Donald Liu, a prominent Chicago pediatric surgeon who drowned in Lake Michigan while trying to save two boys, was remembered as a remarkable man, unparalleled doctor and selfless hero.
“If you were a baby’s mother, this is the doctor you would want to care for your child from beginning to end,” said John Alverdy, MD, professor and vice chairman of surgery at the University of Chicago Medicine, in a press release issued by the hospital. “He was compassionate, funny, unquestionably competent — one of the best in the field — a paragon of clinical excellence and an outstanding human being.”
Upon seeing two boys struggling to swim with no life jackets in the choppy Lake Michigan waters when they fell from a kayak on Sunday morning, Liu jumped into the lake despite his family’s objections.
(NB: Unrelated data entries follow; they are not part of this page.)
(** The signed Records of a corpus by Name; [e] is the error of the caller. *)
Fixpoint signedByName (e : error) (network : array 32) (signed : list bytes) (values : gmap gostring bytes)
  : result (gmap gostring bytes) :=
  match signed with
  | [] => Ok values
  | raw :: rest =>
      match recordcodec.VerifyRecord network raw with
      | Err _ => Err e
      | Ok current =>
          reject e when (bool_decide (is_Some (values !! current.(record.Name))));
          signedByName e network rest (<[current.(record.Name) := raw]> values)
      end
  end.

Definition signedRecordMap (network : array 32) (signed : list bytes) : result (gmap gostring bytes) :=
  signedByName (New "naming materialization Record corpus is invalid") network signed ∅.

Definition sameSignedRecordMap (left right : gmap gostring bytes) : bool :=
  bool_decide (size left = size right) &&
  forallb (fun '(name, value) => value ==? default [] (right !! name)) (map_to_list left).

(** ** The pending journal of a store *)

Fixpoint checkSuccessors (network : array 32) (entries : list pendingEntry) : bool :=
  match entries with
  | [] => true
  | entry :: rest =>
      match recordcodec.VerifyRecord network entry.(successor) with
      | Err _ => false
      | Ok current => (current.(record.Name) !=? []) && checkSuccessors network rest
      end
  end.

Definition Store_pending (store : Store) : result (list pendingEntry) :=
  entries ← root_pending store.(root);
  reject (New "naming pending journal is tampered")
    when (negb (checkSuccessors store.(policy).(policy_Network) entries));
  Ok entries.

Definition Store_appendPending (store : Store) (name : gostring) (submission successor : bytes) (decisionAt : Z)
  (stage : gostring) : list action * result pendingEntry :=
  let invalid := Err (New "naming pending submission is invalid") in
  match recordcodec.VerifyRecord store.(policy).(policy_Network) successor with
  | Err _ => ([], invalid)
  | Ok current =>
      if (name ==? []) || (decisionAt <=? 0) || (len submission =? 0) || (name !=? current.(record.Name))
      then ([], invalid)
      else root_appendPending store.(root) (MkPending [] 0 decisionAt submission successor) stage
  end.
The boys, who were friends of the family, made it safely to shore, but Liu was caught in a strong rip current beneath five-foot waves. Though his wife, Dr. Dana Suskind, attempted CPR, emergency officials pronounced him dead shortly after they arrived at 10:40 am. He was 50.
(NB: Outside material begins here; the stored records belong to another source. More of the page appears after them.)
(* ===== verification/Authority.v ===== *)
(** * Name Authority control

    internal/naming/namespace/authority: the canonical control operation and its
    validation, the signed transitions, unsigned intents and their preparation,
    and the control that admits submissions into the pending journal of a store
    and restores its view from there.

    The clock of a control is the argument [now] of the operation that reads it;
    [now] is a [time.Time], nanoseconds since the Unix epoch. *)

From S2P Require Import Prelude GoLib GoTime Naming Recovery Record RecordCodec Admission Claim Json ClaimWire.
From S2P Require Import EpochCodec EpochDisk EpochJournal EpochStore.

Import json.

Module authority.

(** ** authority_operation.go: data *)

Record controlOperation := MkOperation {
  Kind : gostring;
  SigningMode : gostring;
  OperationDigest : array 32;
  Network : array 32;
  Nonce : array 32;
  Deadline : Z;
  Name : gostring;
  ParentName : gostring;
  Generation : Z;
  ExpectedRevision : Z;
  ParentGeneration : Z;
  ParentRevision : Z;
  ChildGeneration : Z;
  Authority : array 32;
  SuccessorAuthority : array 32;
  Target : array 32;
  LeaseNotAfter : Z;
  RecordNotAfter : Z;
  PolicyNotBefore : Z;
  RecoveryNotBefore : Z;
  PolicyID : array 32;
  RecoveryStep : gostring;
  OrderingProof : bytes;
  AuthorityProof : bytes;
  RecoveryPolicy : bytes;
  RecoveryProof : bytes;
  SuccessorRecord : bytes
}.

#[global] Instance eta_operation : Eta controlOperation := fun o =>
  MkOperation o.(Kind) o.(SigningMode) o.(OperationDigest) o.(Network) o.(Nonce) o.(Deadline) o.(Name) o.(ParentName)
    o.(Generation) o.(ExpectedRevision) o.(ParentGeneration) o.(ParentRevision) o.(ChildGeneration) o.(Authority)
    o.(SuccessorAuthority) o.(Target) o.(LeaseNotAfter) o.(RecordNotAfter) o.(PolicyNotBefore) o.(RecoveryNotBefore)
    o.(PolicyID) o.(RecoveryStep) o.(OrderingProof) o.(AuthorityProof) o.(RecoveryPolicy) o.(RecoveryProof)
    o.(SuccessorRecord).

#[global] Instance operation_eq_dec : EqDecision controlOperation.
Proof. solve_decision. Defined.

Definition zeroOperation : controlOperation :=
  MkOperation [] [] zero32 zero32 zero32 0 [] [] 0 0 0 0 0 zero32 zero32 zero32 0 0 0 0 zero32 [] [] [] [] [] [].

Record Submission := MkSubmission { raw : bytes; digest : array 32 }.

Definition custodyDerivedSigningMode : gostring := str "custody-derived-v1".

(** Fields with and without [omitempty]; a fixed-size array is never empty. *)
Definition always {A} (name : string) (c : codec A) (get : controlOperation -> A)
  (put : A -> controlOperation -> controlOperation) : field controlOperation :=
  Field name (fun _ => false) c get put.

Definition unlessZero (name : string) (c : codec Z) (get : controlOperation -> Z)
  (put : Z -> controlOperation -> controlOperation) : field controlOperation :=
  Field name (fun o => get o =? 0) c get put.

Definition unlessEmpty (name : string) (c : codec bytes) (get : controlOperation -> bytes)
  (put : bytes -> controlOperation -> controlOperation) : field controlOperation :=
  Field name (fun o => get o ==? []) c get put.

Definition operationFields : list (field controlOperation) := [
  always "kind" text Kind (fun v o => o <| Kind := v |>);
  unlessEmpty "signing_mode" text SigningMode (fun v o => o <| SigningMode := v |>);
  always "operation_digest" (array_ 32) OperationDigest (fun v o => o <| OperationDigest := v |>);
  always "network" (array_ 32) Network (fun v o => o <| Network := v |>);
  always "nonce" (array_ 32) Nonce (fun v o => o <| Nonce := v |>);
  unlessZero "deadline" int64 Deadline (fun v o => o <| Deadline := v |>);
  always "name" text Name (fun v o => o <| Name := v |>);
  unlessEmpty "parent_name" text ParentName (fun v o => o <| ParentName := v |>);
  unlessZero "generation" uint64 Generation (fun v o => o <| Generation := v |>);
  unlessZero "expected_revision" uint64 ExpectedRevision (fun v o => o <| ExpectedRevision := v |>);
  unlessZero "parent_generation" uint64 ParentGeneration (fun v o => o <| ParentGeneration := v |>);
  unlessZero "parent_revision" uint64 ParentRevision (fun v o => o <| ParentRevision := v |>);
  unlessZero "child_generation" uint64 ChildGeneration (fun v o => o <| ChildGeneration := v |>);
  always "authority" (array_ 32) Authority (fun v o => o <| Authority := v |>);
  always "successor_authority" (array_ 32) SuccessorAuthority (fun v o => o <| SuccessorAuthority := v |>);
  always "target" (array_ 32) Target (fun v o => o <| Target := v |>);
  unlessZero "lease_not_after" int64 LeaseNotAfter (fun v o => o <| LeaseNotAfter := v |>);
  unlessZero "record_not_after" int64 RecordNotAfter (fun v o => o <| RecordNotAfter := v |>);
  unlessZero "policy_not_before" int64 PolicyNotBefore (fun v o => o <| PolicyNotBefore := v |>);
  unlessZero "recovery_not_before" int64 RecoveryNotBefore (fun v o => o <| RecoveryNotBefore := v |>);
  always "policy_id" (array_ 32) PolicyID (fun v o => o <| PolicyID := v |>);
  unlessEmpty "recovery_step" text RecoveryStep (fun v o => o <| RecoveryStep := v |>);
  unlessEmpty "ordering_proof" slice OrderingProof (fun v o => o <| OrderingProof := v |>);
  unlessEmpty "authority_proof" slice AuthorityProof (fun v o => o <| AuthorityProof := v |>);
  unlessEmpty "recovery_policy" slice RecoveryPolicy (fun v o => o <| RecoveryPolicy := v |>);
  unlessEmpty "recovery_proof" slice RecoveryProof (fun v o => o <| RecoveryProof := v |>);
  unlessEmpty "successor_record" slice SuccessorRecord (fun v o => o <| SuccessorRecord := v |>)].

Definition operationCodec : codec controlOperation := struct zeroOperation operationFields.

(** The recovery types as JSON: untagged fields, and slices that may be nil. *)
Record policyWire := MkPolicyWire {
  pw_policy : recovery.RecoveryPolicy;
  pw_Participants : option (list (array 32))
}.

#[global] Instance eta_policy : Eta recovery.RecoveryPolicy := fun p =>
  recovery.MkPolicy p.(recovery.Network) p.(recovery.Name) p.(recovery.Generation) p.(recovery.Revision)
    p.(recovery.CurrentAuthority) p.(recovery.Threshold) p.(recovery.Participants) p.(recovery.Delay).
#[global] Instance eta_policyWire : Eta policyWire := fun w => MkPolicyWire w.(pw_policy) w.(pw_Participants).

Definition zeroPolicy : recovery.RecoveryPolicy := recovery.MkPolicy zero32 [] 0 0 zero32 0 [] 0.

Definition policyField {A} (name : string) (c : codec A) (get : recovery.RecoveryPolicy -> A)
  (put : A -> recovery.RecoveryPolicy -> recovery.RecoveryPolicy) : field policyWire :=
  Field name (fun _ => false) c (fun w => get w.(pw_policy)) (fun v w => w <| pw_policy := put v w.(pw_policy) |>).

Definition policyFields : list (field policyWire) := [
  policyField "Network" (array_ 32) recovery.Network (fun v p => p <| recovery.Network := v |>);
  policyField "Name" text recovery.Name (fun v p => p <| recovery.Name := v |>);
  policyField "Generation" uint64 recovery.Generation (fun v p => p <| recovery.Generation := v |>);
  policyField "Revision" uint64 recovery.Revision (fun v p => p <| recovery.Revision := v |>);
  policyField "CurrentAuthority" (array_ 32) recovery.CurrentAuthority (fun v p => p <| recovery.CurrentAuthority := v |>);
  policyField "Threshold" uint8 recovery.Threshold (fun v p => p <| recovery.Threshold := v |>);
  Field "Participants" (fun _ => false) (nullable (list_ (array_ 32))) pw_Participants
    (fun v w => w <| pw_Participants := v |>);
  policyField "Delay" int64 recovery.Delay (fun v p => p <| recovery.Delay := v |>)].

Definition policyCodec : codec policyWire := struct (MkPolicyWire zeroPolicy None) policyFields.

Definition policyOf (w : policyWire) : recovery.RecoveryPolicy :=
  w.(pw_policy) <| recovery.Participants := default [] w.(pw_Participants) |>.

Record signatureWire := MkSignatureWire { sw_Signer : array 32; sw_Bytes : option bytes }.
#[global] Instance eta_signatureWire : Eta signatureWire := fun w => MkSignatureWire w.(sw_Signer) w.(sw_Bytes).

Definition signatureCodec : codec signatureWire :=
  struct (MkSignatureWire zero32 None) [
    Field "Signer" (fun _ => false) (array_ 32) sw_Signer (fun v w => w <| sw_Signer := v |>);
    Field "Bytes" (fun _ => false) (nullable slice) sw_Bytes (fun v w => w <| sw_Bytes := v |>)].

Record recoveryProofWire := MkRecoveryProofWire {
  rw_Operation : gostring;
  rw_PolicyDigest : array 32;
  rw_OperationID : array 32;
  rw_Successor : array 32;
  rw_StartedAt : Z;
  rw_CompletesAt : Z;
  rw_Signatures : option (list signatureWire)
}.

#[global] Instance eta_recoveryProofWire : Eta recoveryProofWire := fun w =>
  MkRecoveryProofWire w.(rw_Operation) w.(rw_PolicyDigest) w.(rw_OperationID) w.(rw_Successor) w.(rw_StartedAt)
    w.(rw_CompletesAt) w.(rw_Signatures).

Definition zeroRecoveryProof : recoveryProofWire := MkRecoveryProofWire [] zero32 zero32 zero32 0 0 None.

Definition recoveryProofCodec : codec recoveryProofWire :=
  struct zeroRecoveryProof [
    Field "Operation" (fun _ => false) text rw_Operation (fun v w => w <| rw_Operation := v |>);
    Field "PolicyDigest" (fun _ => false) (array_ 32) rw_PolicyDigest (fun v w => w <| rw_PolicyDigest := v |>);
    Field "OperationID" (fun _ => false) (array_ 32) rw_OperationID (fun v w => w <| rw_OperationID := v |>);
    Field "Successor" (fun _ => false) (array_ 32) rw_Successor (fun v w => w <| rw_Successor := v |>);
    Field "StartedAt" (fun _ => false) int64 rw_StartedAt (fun v w => w <| rw_StartedAt := v |>);
    Field "CompletesAt" (fun _ => false) int64 rw_CompletesAt (fun v w => w <| rw_CompletesAt := v |>);
    Field "Signatures" (fun _ => false) (nullable (list_ signatureCodec)) rw_Signatures
      (fun v w => w <| rw_Signatures := v |>)].

Definition recoveryProofOf (w : recoveryProofWire) : recovery.RecoveryProof :=
  recovery.MkProof w.(rw_Operation) w.(rw_PolicyDigest) w.(rw_OperationID) w.(rw_Successor) w.(rw_StartedAt)
    w.(rw_CompletesAt) (map (fun s => recovery.MkSignature s.(sw_Signer) (default [] s.(sw_Bytes))) (default [] w.(rw_Signatures))).

Record recoveryEnvelope := MkEnvelope { env_Policy : policyWire; env_Proof : recoveryProofWire }.
#[global] Instance eta_envelope : Eta recoveryEnvelope := fun w => MkEnvelope w.(env_Policy) w.(env_Proof).

Definition envelopeCodec : codec recoveryEnvelope :=
  struct (MkEnvelope (MkPolicyWire zeroPolicy None) zeroRecoveryProof) [
    Field "policy" (fun _ => false) policyCodec env_Policy (fun v w => w <| env_Policy := v |>);
    Field "proof" (fun _ => false) recoveryProofCodec env_Proof (fun v w => w <| env_Proof := v |>)].

(** ** Signing requests, controls and intents *)

Record TransitionSigningRequest := MkTransitionRequest {
  request_authority : array 32;
  request_generation : Z;
  request_revision : Z;
  request_transcript : bytes
}.

(** The interface with its two methods. *)
Record ControlSigner := MkControlSigner {
  SignTransition_ : TransitionSigningRequest -> result bytes;
  SignRecord_ : recordcodec.RecordSigningRequest -> result bytes
}.

(** [store = None] is the volatile control of the evidence runner. *)
Record control := MkControl {
  network : array 32;
  gate : admission.Admission;
  order : claim.ClaimOrder;
  records : gmap gostring record.NameRecord;
  policy : record.Policy;
  store : option store.Store
}.

#[global] Instance eta_control : Eta control := fun c =>
  MkControl c.(network) c.(gate) c.(order) c.(records) c.(policy) c.(store).

Record Intent := MkIntent { intent_raw : bytes; intent_digest : array 32 }.

Section Authority.
Context `{GoLib}.

(** ** authority_control.go: digests and durations *)

Definition controlOperationDigest (raw : bytes) : array 32 :=
  sha256 ((str "ardents-name-control-operation-v1" ++ [x00]) ++ raw).

Definition durationUntil (now notAfter : Z) : Z := i64 (i64 (notAfter - UnixMilli now) * Millisecond).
Liu was section chief of pediatric surgery and surgeon-in-chief at Comer Children’s Hospital and known for his masterful technique in minimally invasive surgery for chronic abdominal disorders.
“He was so good. There was something beautiful. There was an economy of his [surgical] strokes. He was so quick and so great. It was crazy how good he was,” Suskind told the Chicago Tribune. “He was a brilliant surgeon … but what was amazing about him was that he was the best father, that was his priority in life, and he loved me with all of his heart.”
Suskind and Liu met at the University of Pennsylvania and were engaged to be married within three months. Liu, who was born in New York and raised in Taiwan, then converted to Judaism, and the couple brought up their three children in the faith. A caring and devoted father, Liu would schedule surgeries for early mornings to be home for family dinners and once drove nine hours to pick up his oldest daughter from camp when she told him she was homesick.
“I remember seeing him in the cafeteria and he said, ‘You know Genevieve, you don’t have to go, I just came to check on you,’” his 13-year-old daughter told the Tribune.
Yet equally impressive was his devotion to his patients, remember his colleagues.
“This is a man that would wake up at 2 o’clock in the morning, be in the operating room in 10 or 15 minutes, literally save a child’s life who was bleeding to death from trauma – a car accident, gunshot wound, a beating,” said Alverdy. “Then he would go home and go back to sleep. An hour later he would wake up, come to the OR, operate for five hours, maybe grab some lunch, go to another hospital and save another life – all in a day’s work.”
On a Facebook page in memory of Liu, well-wishers posted a flood of condolences, including the families of his patients: “When my daughter was 8, she needed a cyst removed. She was so extremely afraid of having surgery. Dr. Liu played with a doll dressed for surgery for an hour just to calm her nerves,” wrote one woman from Chicago. A former medical student of Liu’s posted “I remember him sitting at the bedside with a young [patient] who had autism and going through his baseball cards with him. It was the only thing the kid had control over as an inpatient–and Dr. Liu helped him feel comfortable.”
Funeral services will be held Wednesday at KAM Isaiah Israel Congregation in Hyde Park, Chicago, only a month after his eldest daughter’s bat mitzvah and a family trip to Shanghai in celebration.
“On my bat mitzvah, the first thing he said was that I taught him to love when I was born,” his daughter Genevieve, 13, remembered in the Tribune. “But I think he taught me how to love.”